▶ Task statement: Below are the records; copy exactly the stretch from the line containing "by eapply list_elem_of_lookup_2." through the line containing "unfold agree in *.", both ends included, and nothing else.

▶ Records to use:
Lemma nameless_runner_is_listed_witness :
  (listRunner (H:=Demo.host) (runnerDir (H:=Demo.host))
     ["proj"; "stt"; "runners"] 1700000000000 "u0.js"
     (generateList_names (H:=Demo.host) (runnerDir (H:=Demo.host))
        (outDir (H:=Demo.host) Demo.defaults)
        (bundled (H:=Demo.host) Demo.defaults Demo.nameless)).2).1
  = Ok (JObj [("version", JNum 1); ("path", JUndefined);
              ("environment", JStr "any");
              ("hash", JStr (entry_hash (H:=Demo.host) [("version", JNum 1)]
                               1700000000000))]).
Proof.
  destruct (nameless_runner_is_listed (H:=Demo.host)
              (runnerDir (H:=Demo.host)) ["proj"; "stt"; "runners"]
              1700000000000 "u0.js"
              (generateList_names (H:=Demo.host) (runnerDir (H:=Demo.host))
                 (outDir (H:=Demo.host) Demo.defaults)
                 (bundled (H:=Demo.host) Demo.defaults Demo.nameless)).2
              "class Target version=1" [("version", JNum 1)] (JStr "any"))
    as (Hrun & _ & _).
  - vm_compute. reflexivity.
  - vm_compute. reflexivity.
  - reflexivity.
  - reflexivity.
  - rewrite Hrun. vm_compute. reflexivity.
Defined.

(** C7 as the specification words it fails: a bundle whose metadata has
    no name does not stop its entry.  The build ends well, the artifact
    is copied to [runners/undefined.stt], and the catalog lists, after
    the two named runners, an entry without a name. *)
Lemma nameless_runner_counterexample :
  (build (H:=Demo.host) Demo.defaults Demo.nameless).1 = Returned
  ∧ w_files (build (H:=Demo.host) Demo.defaults Demo.nameless).2
      !! ["proj"; "stt"; "runners"; "undefined.stt"]
    = Some (File "class Target version=1")
  ∧ ∃ alpha beta,
      (generateList_tasks (H:=Demo.host) (runnerDir (H:=Demo.host))
         (outDir (H:=Demo.host) Demo.defaults)
         (bundled (H:=Demo.host) Demo.defaults Demo.nameless)).1
      = Ok (1700000000000,
            [alpha; beta;
             JObj [("version", JNum 1); ("path", JUndefined);
                   ("environment", JStr "any");
                   ("hash",
                    JStr (entry_hash (H:=Demo.host) [("version", JNum 1)]
                            1700000000000))]]).
Proof.
  split; [vm_compute; reflexivity|]. split; [vm_compute; reflexivity|].
  eexists _, _. vm_compute. reflexivity.
Qed.

(** ** Bundling only *)

Section BundleOnly.

Context `{H : Host}.

(** A run with [noList] set that ends well went through its three
    steps and left the [try] block through [return]. *)
Lemma build_Returned_noList (config : config) (w : world) :
  truthy (noList config) = true →
  (build config w).1 = Returned →
  build_acquire w = (Ok (), acquired w)
  ∧ clear_output config (acquired w) = (Ok (), cleared config w)
  ∧ bundle runnerDir (cleared config w) = (Ok (), bundled config w)
  ∧ build_try config (acquired w) = (Ok Return, bundled config w).
Proof.
  intros HnoList. unfold bundled, cleared, acquired, build.
  destruct (build_acquire w) as [[[]|e] w1]; [|done]. cbn [snd].
  unfold build_guarded, try_finally, try_catch.
  assert (∀ e w4, (build_catch e w4).1 = Ok (Normal, true)) as Hcatch
    by done.
  destruct (clear_output config w1) as [[[]|e] w2] eqn:Hclear; cbn [snd].
  - destruct (bundle runnerDir w2) as [[[]|e] w3] eqn:Hbundle; cbn [snd].
    + intros _. repeat split.
      unfold build_try. rewrite HnoList.
      by rewrite (bind_Ok _ _ _ _ _ Hclear), (bind_Ok _ _ _ _ _ Hbundle).
    + assert (build_try config w1 = (Throw e, w3)) as Htry.
      { unfold build_try.
        by rewrite (bind_Ok _ _ _ _ _ Hclear), (bind_Throw _ _ _ _ _ Hbundle). }
      rewrite (bind_Throw _ _ _ _ _ Htry).
      specialize (Hcatch e w3).
      destruct (build_catch e w3) as [r w4]. cbn [fst] in Hcatch. subst r.
      destruct (build_finally_spec w4) as (w5 & -> & _). done.
  - assert (build_try config w1 = (Throw e, w2)) as Htry.
    { unfold build_try. by rewrite (bind_Throw _ _ _ _ _ Hclear). }
    rewrite (bind_Throw _ _ _ _ _ Htry).
    specialize (Hcatch e w2).
    destruct (build_catch e w2) as [r w4]. cbn [fst] in Hcatch. subst r.
    destruct (build_finally_spec w4) as (w5 & -> & _). done.
Qed.

(** The [finally] block, when the scratch directory is there. *)
Lemma build_finally_present (w : world) :
  is_Some (w_files w !! tempDir) →
  build_finally w
  = (Ok (), with_files w (deleteFolderRecursive tempDir (w_files w))).
Proof.
  intros [n Hn].
  unfold build_finally, mbind, M_bind, fs_read, stat, fs_delete.
  by rewrite Hn.
Qed.

(** Once acquired, the scratch directory and the directories that
    lead to it are there. *)
Lemma build_acquire_prefixes (w : world) (q : path) :
  (build_acquire w).1 = Ok () →
  q `prefix_of` tempDir →
  w_files (acquired w) !! q = Some Dir.
Proof.
  unfold acquired, build_acquire, mbind, M_bind, console_log, fs_delete,
    fs_update.
  simpl. destruct (mkdir _ _) as [fs'|e] eqn:Hmk; [|done]. intros _ Hq. simpl.
  rewrite (mkdir_Ok_lookup _ _ _ q Hmk). by rewrite decide_True.
Qed.
(** * File converter: dispatch, converters and merge aggregators

    A shallow embedding of [app.py] and [converters.py].

    Python strings are modelled by [string]; a character stands for the
    code point of the same number, so the model covers text whose code
    points are below 256.  The file system is a finite map from paths to
    typed file contents, directories are implicit (a directory is the
    set of paths below it) and paths are compared as written (no
    normalisation of [a//b] or [a/./b]).  Writes always succeed.
    Python floats are binary64 numbers, held as the rationals they
    denote, with every operation rounded to nearest, ties to even.

    Everything the program delegates to a library or to an external
    tool (the codecs, the layout engines, the spawned executables, the
    upload sanitiser) is a field of the environment record [Env]: the
    converters are modelled, the libraries are consulted. *)

From Stdlib Require Import ZArith QArith Qround Qabs Qpower Lqa SpecFloat.
From Stdlib Require Import Ascii String DecimalString DecimalNat.
From stdpp Require Import base tactics option list strings gmap.

Local Open Scope Z_scope.

(** ** Python strings *)

Module Py.

Definition chr (n : nat) : ascii := ascii_of_nat n.
Definition ord (c : ascii) : nat := nat_of_ascii c.

Definition nl : string := String (chr 10) EmptyString.

(** [str.isspace] on one code point below 256. *)
Definition isspace (c : ascii) : bool :=
  let n := ord c in
  ((9 <=? n) && (n <=? 13) || (28 <=? n) && (n <=? 32)
   || (n =? 133) || (n =? 160))%nat.
(** X23.  Scratches on the V6.0 server.  An accepted report that flags a
    scratch, when its two calls to the store succeed, adds one scratch
    event for the device, with the frequency reported; and it upserts the
    daily aggregate: the device has one aggregate row for today if it had
    none and as many as before otherwise, and an aggregate row of the
    device for today holds the count and the frequency of this report,
    when the report carries them, whatever the earlier reports of the
    day said. *)
Theorem scratch_recorded {rt : JS.Runtime} (cfg : V60.Config)
        (env : Db.Env) (body : JS.JVal) (d : JS.jsstring) (w : Db.World) :
  accepted60 cfg body ->
  JS.oprop body "device_id" = JS.JStr d ->
  JS.truthy (JS.oprop (JS.oprop body "scratch") "detected") = true ->
  succeeds env Db.scratch_insert = true ->
  succeeds env Db.scratch_daily_upsert = true ->
  (exists event,
      Db.rows Db.scratch_events
              (Db.db (snd (V60.telemetry cfg env body w)))
      = Db.rows Db.scratch_events (Db.db w) ++ [event]
      /\ JS.oprop event "device_id" = JS.JStr d
      /\ JS.oprop event "frequency_hz"
         = JS.wire (JS.oprop (JS.oprop body "scratch") "frequency"))
  /\ List.length
       (filter (Notions.on_day d (Db.day_of (Db.now env)))
               (Db.rows Db.scratch_daily
                        (Db.db (snd (V60.telemetry cfg env body w)))))
     = Nat.max 1
         (List.length
            (filter (Notions.on_day d (Db.day_of (Db.now env)))
                    (Db.rows Db.scratch_daily (Db.db w))))
  /\ exists aggregate,
      In aggregate
         (Db.rows Db.scratch_daily
                  (Db.db (snd (V60.telemetry cfg env body w))))
      /\ Notions.on_day d (Db.day_of (Db.now env)) aggregate = true
      /\ (JS.oprop (JS.oprop body "scratch") "today_count"
          <> JS.JUndefined ->
          JS.oprop aggregate "total_count"
          = JS.wire (JS.oprop (JS.oprop body "scratch") "today_count"))
      /\ (JS.oprop (JS.oprop body "scratch") "frequency"
          <> JS.JUndefined ->
          JS.oprop aggregate "max_frequency"
          = JS.wire (JS.oprop (JS.oprop body "scratch") "frequency")).
Proof.
  intros Acc Hd Det Sins Sups.
  destruct (telemetry60_scratch_store env cfg body w Acc)
    as (w2 & Ee & Ed & R).
  rewrite (R Db.scratch_events (or_introl eq_refl)).
  rewrite (R Db.scratch_daily (or_intror eq_refl)).
  clear R.
  pose proof (record_scratch60_db env body (JS.oprop body "device_id") w2)
    as D.
  cbv zeta in D. rewrite Det, Sins, Sups in D. rewrite D, Hd. clear D.
  match goal with
  | |- context [Db.upserted env Db.scratch_daily ?k ?u ?s] =>
      set (daily := u); set (s1 := s)
  end.
  assert (W : forall k, JS.oprop (JS.wire daily) k
                        = JS.wire (JS.oprop daily k)).
  { intros k. unfold daily. rewrite wire_JObj. cbn [JS.oprop].
    apply lookup_wire_fields. apply distinct_sound. reflexivity. }
  assert (C : forall old,
             Db.conflicts ["device_id"; "date"]%string (JS.wire daily) old
             = Notions.on_day d (Db.day_of (Db.now env)) old)
    by (intros old; apply on_day_conflicts; rewrite W; reflexivity).
  assert (K : forall k,
             In k ["device_id"; "date"]%string ->
             Db.has_key k (Db.fields_of daily) = true).
  { intros k I. apply lookup_has_key. unfold Db.fields_of, daily.
    rewrite wire_JObj.
    rewrite lookup_wire_fields by (apply distinct_sound; reflexivity).
    destruct I as [<-|[<-|[]]]; discriminate. }
  assert (Sel : forall r,
             (forall k, Db.has_key k (Db.fields_of daily) = true ->
                        JS.oprop r k = JS.lookup k (Db.fields_of daily)) ->
             Notions.on_day d (Db.day_of (Db.now env)) r = true).
  { intros r F. unfold Notions.on_day.
    rewrite !F by (apply K; simpl; tauto).
    unfold Db.fields_of, daily. rewrite wire_JObj.
    rewrite !lookup_wire_fields by (apply distinct_sound; reflexivity).
    cbn [JS.lookup String.eqb Ascii.eqb Bool.eqb JS.wire Db.sql_eq
         JS.strict_eq].
    now rewrite jsstring_eqb_refl, Z.eqb_refl. }
  assert (Rd : Db.rows Db.scratch_daily s1
               = Db.rows Db.scratch_daily (Db.db w))
    by (unfold s1; rewrite rows_inserted_other by discriminate; exact Ed).
  split; [|split].
  - rewrite rows_upserted_other by discriminate.
    unfold s1. rewrite rows_inserted, Ee.
    eexists. split; [reflexivity|].
    split; now rewrite oprop_stored_wire.
  - rewrite <- (filter_same _ _ _ C), <- (filter_same _ _ (Db.rows _ (Db.db w)) C).
    rewrite <- Rd. apply upserted_count.
    + intros old. rewrite C. apply Sel. intros k H.
      now apply oprop_merge_row.
    + rewrite C. apply Sel. intros k H. now apply oprop_stored.
  - destruct (upserted_row env Db.scratch_daily
                ["device_id"; "date"]%string daily s1) as (r & I & F).
    exists r. split; [exact I|]. split; [now apply Sel|].
    assert (L : forall k,
               JS.oprop daily k <> JS.JUndefined ->
               JS.oprop r k = JS.wire (JS.oprop daily k)).
    { intros k N.
      assert (X : JS.lookup k (Db.fields_of daily)
                  = JS.wire (JS.oprop daily k)).
      { unfold Db.fields_of, daily. rewrite wire_JObj. cbn [JS.oprop].
        apply lookup_wire_fields. apply distinct_sound. reflexivity. }
      rewrite F; [exact X|]. apply lookup_has_key. rewrite X.
      intros U. now apply N, wire_undefined. }
    split; intros N; [apply (L "total_count"%string) |
                      apply (L "max_frequency"%string)]; exact N.
Qed.

(** A report with a scratch, sent to an empty store. *)
Lemma scratch_recorded_witness :
  List.length
    (Db.rows Db.scratch_events
       (Db.db (snd (@V60.telemetry Samples.rt0 Samples.open60
                      (Samples.quiet Samples.morning)
                      Notions.scratch_report
                      (Db.fresh Db.empty_store)))))
  = 1%nat
  /\ List.length
       (filter (Notions.on_day (JS.str "collar-1")
                               (Db.day_of Samples.morning))
               (Db.rows Db.scratch_daily
                  (Db.db (snd (@V60.telemetry Samples.rt0 Samples.open60
                                 (Samples.quiet Samples.morning)
                                 Notions.scratch_report
                                 (Db.fresh Db.empty_store))))))
     = 1%nat.
Proof.
  destruct (@scratch_recorded Samples.rt0 Samples.open60
              (Samples.quiet Samples.morning) Notions.scratch_report
              (JS.str "collar-1") (Db.fresh Db.empty_store))
    as ((event & E & _) & C & _).
  - split; [reflexivity|]. intros w. reflexivity.
  - reflexivity.
  - reflexivity.
  - reflexivity.
  - reflexivity.
  - split; [now rewrite E | exact C].
Defined.
(** What [build_adjacency] leaves behind when it completes. *)
Lemma build_adjacency_spec segs nodes sm em segs' :
  build_adjacency atan2_deg segs nodes sm em = Ok segs' ->
  agree seg_id segs' segs /\
  (forall s, s ∈ segs' -> successors_ok segs' nodes em (make_seg_map segs) s) /\
  (forall j C pid, segs' !! j = Some C ->
     (pid ∈ predecessors C <->
        exists P cid, P ∈ segs' /\ seg_id P = pid /\ cid ∈ successors P /\
          make_seg_map segs !! cid = Some j)) /\
  (forall P cid, P ∈ segs' -> cid ∈ successors P ->
     exists j, make_seg_map segs !! cid = Some j /\ (j < length segs')%nat) /\
  count_links predecessors segs' = count_links successors segs'.
Proof.
  unfold build_adjacency. intros Hb. inv_bind Hb. rename a into store1, Ha into H1.
  inv_bind Hb. destruct a as [store2 total]. rename Ha into H2.
  inv_bind Hb. rename a into store4, Ha into H3.
  destruct (decide _) as [Hcount|]; [|discriminate]. injection Hb as <-.
  set (store3 := map (set_predecessors []) store2) in *.
  set (seg_map := make_seg_map segs) in *.
  assert (A1 : agree seg_id store1 segs) by (by apply heading_pass_ids).
  apply second_pass_spec in H2 as (A2 & Htot & Hok).
  assert (A3 : agree linked store3 store2).
  { unfold agree, store3. rewrite map_map. by apply map_ext. }
  assert (Hnil : Forall (fun s => predecessors s = []) store3).
  { unfold store3. apply Forall_forall. intros s Hs.
    apply list_elem_of_fmap in Hs as (s0 & -> & _). done. }
  assert (Hlen3 : length store3 = length store2) by (unfold store3; apply length_map).
  apply third_pass_spec in H3 as (A4 & Hmem & Hres); [|done].
  assert (A42 : agree linked store4 store2) by (by eapply agree_trans).
  assert (Hlen : length store4 = length store3) by (by eapply agree_length).
  assert (Hback : forall P, P ∈ store4 ->
            exists k P3, (k < length store3)%nat /\ store3 !! k = Some P3 /\
              seg_id P3 = seg_id P /\ successors P3 = successors P).
  { intros P HP. apply list_elem_of_lookup in HP as [k Hk].
    destruct (agree_lookup _ _ _ _ _ A4 Hk) as (P3 & HP3 & HPl).
    unfold linked, static in HPl. injection HPl as ? _ _ ?.
    exists k, P3. split; [by apply (lookup_lt_Some _ _ _ HP3)|]. by repeat split. }
  split; [|split; [|split; [|split]]].
  - eapply agree_trans; [|exact A1]. apply static_ids.
    eapply agree_trans; [|exact A2]. by apply linked_static.
  - intros s Hs. apply list_elem_of_lookup in Hs as [k Hk].
    destruct (agree_lookup _ _ _ _ _ A42 Hk) as (s2 & Hs2 & Hl).
    eapply successors_ok_agree; [|exact Hl|].
    + apply agree_sym. by apply linked_static.
    + apply Hok. by eapply list_elem_of_lookup_2.
  - intros j C pid HC. rewrite (Hmem j C pid HC). split.
    + intros (k' & P3 & cid & Hlt & HP3 & Hid & Hin & Hc).
      destruct (agree_lookup _ _ _ _ _ (agree_sym _ _ _ A4) HP3) as (P & HP & HPl).
      unfold linked, static in HPl. injection HPl as ? _ _ Hsu.
      exists P, cid. split; [by eapply list_elem_of_lookup_2|].
      split; [congruence|]. split; [by rewrite Hsu|done].
    + intros (P & cid & HP & Hid & Hin & Hc).
      destruct (Hback P HP) as (k & P3 & Hlt & HP3 & Hid3 & Hsu3).
      exists k, P3, cid. split; [done|]. split; [done|]. split; [congruence|].
      split; [by rewrite Hsu3|done].
  - intros P cid HP Hin.
    destruct (Hback P HP) as (k & P3 & Hlt & HP3 & Hid3 & Hsu3).
    rewrite Hlen. apply (Hres k P3 cid); [done|done|by rewrite Hsu3].
  - rewrite Hcount, Htot. symmetry. apply count_links_agree.
    unfold agree in *.
    assert (Hc : map snd (map linked store4) = map snd (map linked store2))
      by congruence.
    by rewrite !map_map in Hc.
Qed.
End AdjacencyFacts.

(** ** Headings and angles *)

Lemma py_mod_range a m : 0 < m -> 0 <= py_mod a m /\ py_mod a m < m.
Proof.
  intros Hm. unfold py_mod.
  assert (Hne : ~ m == 0) by lra.
  pose proof (Qfloor_le (a / m)) as Hlo.
  pose proof (Qlt_floor (a / m)) as Hhi.
  rewrite inject_Z_plus in Hhi.
  set (f := inject_Z (Qfloor (a / m))) in *.
  assert (Ha : m * (a / m) == a) by (by apply Qmult_div_r).
  assert (H1 : m * f <= m * (a / m)) by (apply Qmult_le_l; [done|exact Hlo]).
  assert (H2 : m * (a / m) < m * (f + inject_Z 1)) by (apply Qmult_lt_l; [done|exact Hhi]).
  rewrite Ha in H1, H2. change (inject_Z 1) with 1 in H2.
  split; lra.
Qed.

Definition heading_in_range (h : Q) : Prop := 0 <= h /\ h < 360.

Lemma compute_heading_range atan2_deg p q : heading_in_range (compute_heading atan2_deg p q).
Proof. unfold compute_heading. apply py_mod_range. reflexivity. Qed.

Lemma angle_difference_range h1 h2 :
  heading_in_range h1 -> heading_in_range h2 ->
  0 <= angle_difference h1 h2 /\ angle_difference h1 h2 <= 180.
Proof.
  unfold heading_in_range, angle_difference, py_min. intros [? ?] [? ?].
  assert (Hd : 0 <= Qabs (h1 - h2) /\ Qabs (h1 - h2) < 360).
  { split; [apply Qabs_nonneg|]. apply Qabs_case; intros; lra. }
  destruct Hd as [Hd0 Hd1].
  destruct (Qltb (360 - Qabs (h1 - h2)) (Qabs (h1 - h2))) eqn:E.
  - apply Qltb_lt in E. split; lra.
  - apply Qltb_false in E. split; lra.
Qed.

Section AdjacencyTheorems.
Variable atan2_deg : Q -> Q -> Q.

Lemma heading_step_range seg seg' :
  heading_step atan2_deg seg = Ok seg' ->
  heading_in_range (startHeadingDeg seg') /\ heading_in_range (endHeadingDeg seg').
Proof.
  unfold heading_step. intros Hs. inv_binds. subst seg'. simpl.
  split; apply compute_heading_range.
Qed.
(** A repository on [main], in sync with its remote, with a dirty work
    tree after the changelog and lockfile steps, and every command
    succeeding. *)
Definition sample_exec (cwd : option text) (cmd : text) : text + text :=
  if text_eqb cmd (T "git branch --show-current") then inl (T ("main" ++ nl_str))
  else if text_eqb cmd (T "git remote get-url origin") then inl (T "https://github.com/985563349/skill-icons.git")
  else if text_eqb cmd (T "git rev-parse HEAD") then inl (T "abc")
  else if text_eqb cmd (T "git diff") then inl (T "diff")
  else inl [].

Definition sample_changelog : text :=
  T ("# 1.3.0 (2026-10-17)" ++ nl_str ++ nl_str ++ "* feat: icons" ++ nl_str)%string.

(** Version [1.2.3], packages [react] and [vue] (plus a file and a
    private package), the [minor] release type chosen. *)
Definition sample_env (dry_run : bool) (arg : option text) (answer_changelog : option bool)
    (log : text) : env := {|
  dry := dry_run; positional := arg; current_version := T "1.2.3";
  workspace := [(T "react", Some false); (T "vue", Some false); (T "README.md", None); (T "docs", Some true)];
  manifest_ok := fun _ => true; exec := sample_exec; remote_sha := Some (T "abc");
  valid := fun v => text_eqb v (T "1.3.0") || text_eqb v (T "2.0.0");
  inc := fun i => if text_eqb i (T "minor") then T "1.3.0" else T "2.0.0";
  ans_remote := Some true; ans_select := Some 1; ans_custom := None; ans_confirm := Some true;
  ans_changelog := answer_changelog; changelog := log;
  token := None; release_ok := true;
  type_error := fun site => site ++ T " is not iterable" |}.

(** The changelog has no section for the new version. *)
Definition env_no_section : env := sample_env false None (Some true) (T "nothing").
(** The version argument is not a semantic version. *)
Definition env_bad_version : env := sample_env false (Some (T "not-a-version")) (Some true) sample_changelog.
(** The generated changelog is rejected. *)
Definition env_changelog_rejected : env := sample_env false None (Some false) sample_changelog.
(** A dry run that goes through. *)
Definition env_dry : env := sample_env true None (Some true) sample_changelog.

End Scenarios.

(** ** Sample runs of the build script *)

Module BuildScenarios.
Import Build.

(** Compilers that always succeed. *)
Definition sample_tools : tools := {|
  svgr := fun svg name => Some (T "const Component = () => null;");
  swc := fun code fmt => Some code;
  vue_compile := fun svg => Some (T "export function render() {}");
|}.

(** One asset, [a.svg], and a file system that accepts every write. *)
Definition fs_ok : fsys := {|
  assets := Some [T "a.svg"];
  read_asset := fun _ => Some (T "<svg></svg>");
  write_ok := fun _ => true;
|}.

(** The same, except that writing the module of the component fails. *)
Definition fs_component_write_fails : fsys := {|
  assets := Some [T "a.svg"];
  read_asset := fun _ => Some (T "<svg></svg>");
  write_ok := fun path => negb (text_eqb path (T "./packages/react/esm/A.js"));
|}.

End BuildScenarios.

▶ Expected answer:
    + apply Hok. by eapply list_elem_of_lookup_2.
  - intros j C pid HC. rewrite (Hmem j C pid HC). split.
    + intros (k' & P3 & cid & Hlt & HP3 & Hid & Hin & Hc).
      destruct (agree_lookup _ _ _ _ _ (agree_sym _ _ _ A4) HP3) as (P & HP & HPl).
      unfold linked, static in HPl. injection HPl as ? _ _ Hsu.
      exists P, cid. split; [by eapply list_elem_of_lookup_2|].
      split; [congruence|]. split; [by rewrite Hsu|done].
    + intros (P & cid & HP & Hid & Hin & Hc).
      destruct (Hback P HP) as (k & P3 & Hlt & HP3 & Hid3 & Hsu3).
      exists k, P3, cid. split; [done|]. split; [done|]. split; [congruence|].
      split; [by rewrite Hsu3|done].
  - intros P cid HP Hin.
    destruct (Hback P HP) as (k & P3 & Hlt & HP3 & Hid3 & Hsu3).
    rewrite Hlen. apply (Hres k P3 cid); [done|done|by rewrite Hsu3].
  - rewrite Hcount, Htot. symmetry. apply count_links_agree.
    unfold agree in *.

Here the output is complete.